Machine Learning-Based Prediction Of Mortality Risk In Type 2 Diabetes Patients Using Multi-Organ Biomarkers

Description

Type 2 Diabetes Mellitus (T2DM) remains a major global health burden and a leading contributor to cardiovascular, renal, and hepatic mortality. Traditional risk assessment models rely on limited clinical parameters and fail to capture complex nonlinear interactions among multi-organ biomarkers. This study proposes a comprehensive machine learning (ML) and deep learning (DL)-based survival modeling framework to predict mortality risk in T2DM patients using multi-organ biomarkers, including fasting blood glucose, HbA1c, serum creatinine, triglycerides (TG), total cholesterol, LDL, HDL, liver enzymes (ALT, AST), and fatty liver indicators.
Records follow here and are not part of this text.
(* ===== verification/Base64.v ===== *)
(** * Standard base64 (Go's encoding/base64, StdEncoding)

    Account data travels in JSON-RPC answers as padded base64.  Shown here:
    decoding inverts encoding. *)

From S2P Require Import Prelude.

Definition b64_alphabet : bytes := str "ABCDEFGHIJKLMNOPQRSTUVWXYZabcdefghijklmnopqrstuvwxyz0123456789+/".

Definition b64_char (i : Z) : byte := nth (Z.to_nat i) b64_alphabet x00.

Fixpoint index_of (c : byte) (l : bytes) (i : Z) : option Z :=
  match l with
  | [] => None
  | d :: l => if bool_decide (c = d) then Some i else index_of c l (i + 1)
  end.

Definition b64_val (c : byte) : option Z := index_of c b64_alphabet 0.

Definition PAD : byte := "="%byte.

Fixpoint EncodeToString (bs : bytes) : bytes :=
  match bs with
  | [] => []
  | [a] => let n := b2z a * 65536 in
           [b64_char (n / 262144); b64_char (n / 4096 mod 64); PAD; PAD]
  | [a; b] => let n := b2z a * 65536 + b2z b * 256 in
              [b64_char (n / 262144); b64_char (n / 4096 mod 64); b64_char (n / 64 mod 64); PAD]
  | a :: b :: c :: rest =>
      let n := b2z a * 65536 + b2z b * 256 + b2z c in
      b64_char (n / 262144) :: b64_char (n / 4096 mod 64) :: b64_char (n / 64 mod 64) :: b64_char (n mod 64)
        :: EncodeToString rest
  end.

(** A quantum of four characters; [None] is CorruptInputError. *)
Fixpoint decode_quanta (s : bytes) : option bytes :=
  match s with
  | [] => Some []
  | a :: b :: c :: d :: rest =>
      match b64_val a, b64_val b with
      | Some va, Some vb =>
          if bool_decide (c = PAD) then
            if bool_decide (d = PAD /\ rest = []) then Some [z2b ((va * 64 + vb) / 16)] else None
          else match b64_val c with
               | None => None
               | Some vc =>
                   if bool_decide (d = PAD) then
                     if bool_decide (rest = []) then
                       let n := (va * 64 + vb) * 64 + vc in Some [z2b (n / 1024); z2b (n / 4)]
                     else None
                   else match b64_val d with
                        | None => None
                        | Some vd =>
                            let n := ((va * 64 + vb) * 64 + vc) * 64 + vd in
                            out ← decode_quanta rest;
                            Some (z2b (n / 65536) :: z2b (n / 256) :: z2b n :: out)
                        end
               end
      | _, _ => None
      end
  | _ => None
  end.

(** Line ends are skipped wherever they stand. *)
Definition DecodeString (s : bytes) : option bytes :=
  decode_quanta (filter (fun c => c <> x0a /\ c <> x0d) s).

(** ** Decoding inverts encoding *)

Lemma b64_char_spec i : 0 <= i < 64 ->
  b64_val (b64_char i) = Some i /\ b64_char i <> PAD /\ b64_char i <> x0a /\ b64_char i <> x0d.
Proof.
  intros Hi. assert (Forall (fun n => b64_val (b64_char (Z.of_nat n)) = Some (Z.of_nat n) /\
    b64_char (Z.of_nat n) <> PAD /\ b64_char (Z.of_nat n) <> x0a /\ b64_char (Z.of_nat n) <> x0d)
    (seq 0 64)) as HF.
  { apply (bool_decide_unpack _). vm_compute. done. }
  rewrite <- (Z2Nat.id i) by lia.
  refine (proj1 (List.Forall_forall _ _) HF (Z.to_nat i) _). apply in_seq. lia.
Qed.

Definition plain (c : byte) : Prop := c <> x0a /\ c <> x0d.

Lemma EncodeToString_plain bs : Forall plain (EncodeToString bs).
Proof.
  assert (forall i, 0 <= i < 64 -> plain (b64_char i)) as HP.
  { intros i Hi. destruct (b64_char_spec i Hi) as (_ & _ & ?). done. }
  induction bs as [bs IH] using (induction_ltof1 _ (@length byte)); unfold ltof in IH.
  destruct bs as [|a [|b [|c rest]]]; cbn [EncodeToString].
  - constructor.
  - pose proof (b2z_range a). repeat constructor; try (by apply HP; lia); try done.
    all: apply HP; Z.to_euclidean_division_equations; lia.
  - pose proof (b2z_range a). pose proof (b2z_range b).
    repeat constructor; try done; apply HP; Z.to_euclidean_division_equations; lia.
  - pose proof (b2z_range a). pose proof (b2z_range b). pose proof (b2z_range c).
    do 4 (constructor; [apply HP; Z.to_euclidean_division_equations; lia|]).
    apply IH. simpl. lia.
Qed.

Lemma z2b_eq z b : z mod 256 = b2z b -> z2b z = b.
Proof. intros E. apply b2z_inj. by rewrite b2z_z2b. Qed.

Lemma decode_quanta_encode bs : decode_quanta (EncodeToString bs) = Some bs.
Proof.
  induction bs as [bs IH] using (induction_ltof1 _ (@length byte)); unfold ltof in IH.
  assert (forall i, 0 <= i < 64 -> b64_val (b64_char i) = Some i) as HV by (intros; by apply b64_char_spec).
  assert (forall i, 0 <= i < 64 -> bool_decide (b64_char i = PAD) = false) as HN.
  { intros. apply bool_decide_eq_false_2. by apply b64_char_spec. }
  destruct bs as [|a [|b [|c rest]]]; cbn [EncodeToString decode_quanta]; [done| | |].
  - pose proof (b2z_range a).
    rewrite !HV by (Z.to_euclidean_division_equations; lia).
    cbn. do 2 f_equal. apply z2b_eq. Z.to_euclidean_division_equations; lia.
  - pose proof (b2z_range a). pose proof (b2z_range b).
    rewrite !HV, !HN by (Z.to_euclidean_division_equations; lia).
    rewrite bool_decide_eq_true_2 by done. rewrite bool_decide_eq_true_2 by done.
    do 2 f_equal; [|f_equal]; apply z2b_eq; Z.to_euclidean_division_equations; lia.
  - pose proof (b2z_range a). pose proof (b2z_range b). pose proof (b2z_range c).
    rewrite !HV, !HN by (Z.to_euclidean_division_equations; lia).
    rewrite IH by (simpl; lia). cbn [mbind option_bind].
    do 2 f_equal; [|f_equal; [|f_equal]]; apply z2b_eq; Z.to_euclidean_division_equations; lia.
Qed.

Lemma filter_plain s : Forall plain s -> filter (fun c => c <> x0a /\ c <> x0d) s = s.
Proof. induction 1 as [|c s Hc _ IH]; [done|]. by rewrite filter_cons_True, IH. Qed.

Lemma Decode_Encode bs : DecodeString (EncodeToString bs) = Some bs.
Proof.
  unfold DecodeString. rewrite filter_plain; [apply decode_quanta_encode|apply EncodeToString_plain].
Qed.

Example b64_vector : EncodeToString (str "light work.") = str "bGlnaHQgd29yay4=".
Proof. reflexivity. Qed.
(* ===== verification/Ledger.v ===== *)
(** * The on-chain program and what the source reads of it
      (src/programs/mosey-session/src/lib.rs)

    The mosey-session program as a transition function on its accounts:
    Anchor's documented account constraints (signer, mut, has_one, seeds and
    bump, init, init_if_needed, close) are the guards, the handler bodies the
    updates, and instruction data is parsed the way the Go builders
    (SolanaTx.v) lay it out.  The claims join the two languages: what the Go
    client builds does what it says on chain, only a session's owner changes
    what concerns it, and a refresh of the Go source reads back exactly the
    owner and the live grants the program holds. *)

From S2P Require Import Prelude GoStrings WalletCaps Base58 GoTime Delegation Fold Sha256 Base64 Solana SolanaTx.

(** ** Accounts *)

Inductive account := ASession (s : SolSession) (bump : Z) | AGrant (g : SolGrant) (bump : Z).

(** The account data Anchor stores: discriminator, then the Borsh fields. *)
Definition account_data (a : account) : bytes :=
  match a with
  | ASession s bump =>
      sessionDisc ++ SSessionKey s ++ SOwner s ++ le_bytes 2 (SEpoch s) ++ [z2b bump]
  | AGrant g bump =>
      grantDisc ++ GSession g ++ GGrantee g ++ [z2b (GCaps g)] ++ le_bytes 8 (GExpiry g) ++
      le_bytes 2 (GEpoch g) ++ [z2b bump]
  end.

Abbreviation ledger := (gmap bytes account).

Inductive ProgError :=
| InvalidCaps | EpochOverflow | ConstraintSeeds | ConstraintHasOne | ConstraintSigner | ConstraintMut
| AlreadyInUse | WrongAccount | WrongSystemProgram | BadInstruction.

Section program.
Context {C : Curve} (prog : bytes).

(** seeds = [...], bump = b: the address is the candidate of that bump. *)
Definition at_pda (addr : bytes) (seeds : list bytes) (bump : Z) : bool :=
  negb (onCurve (pda_candidate prog seeds bump)) && bool_decide (addr = pda_candidate prog seeds bump).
Using the National Health and Nutrition Examination Survey (NHANES) linked mortality dataset, we compare Cox Proportional Hazards, Random Survival Forest (RSF), Gradient Boosting Survival (GBM), DeepSurv, and Long Short-Term Memory (LSTM) models. Performance was evaluated using Concordance Index (C-index), time-dependent Area Under Curve (AUC), Hazard Ratio (HR), and Brier score. Results show DeepSurv achieved the highest C-index (0.82), followed by RSF (0.79), outperforming traditional Cox regression (0.72). SHAP-based feature importance revealed HbA1c, creatinine, triglycerides, and ALT as dominant mortality predictors. Risk stratification analysis demonstrated clear separation between low-, medium-, and high-risk groups (log-rank p < 0.001). The findings highlight the superiority of nonlinear survival models for mortality prediction in T2DM and provide clinically interpretable insights for personalized risk management.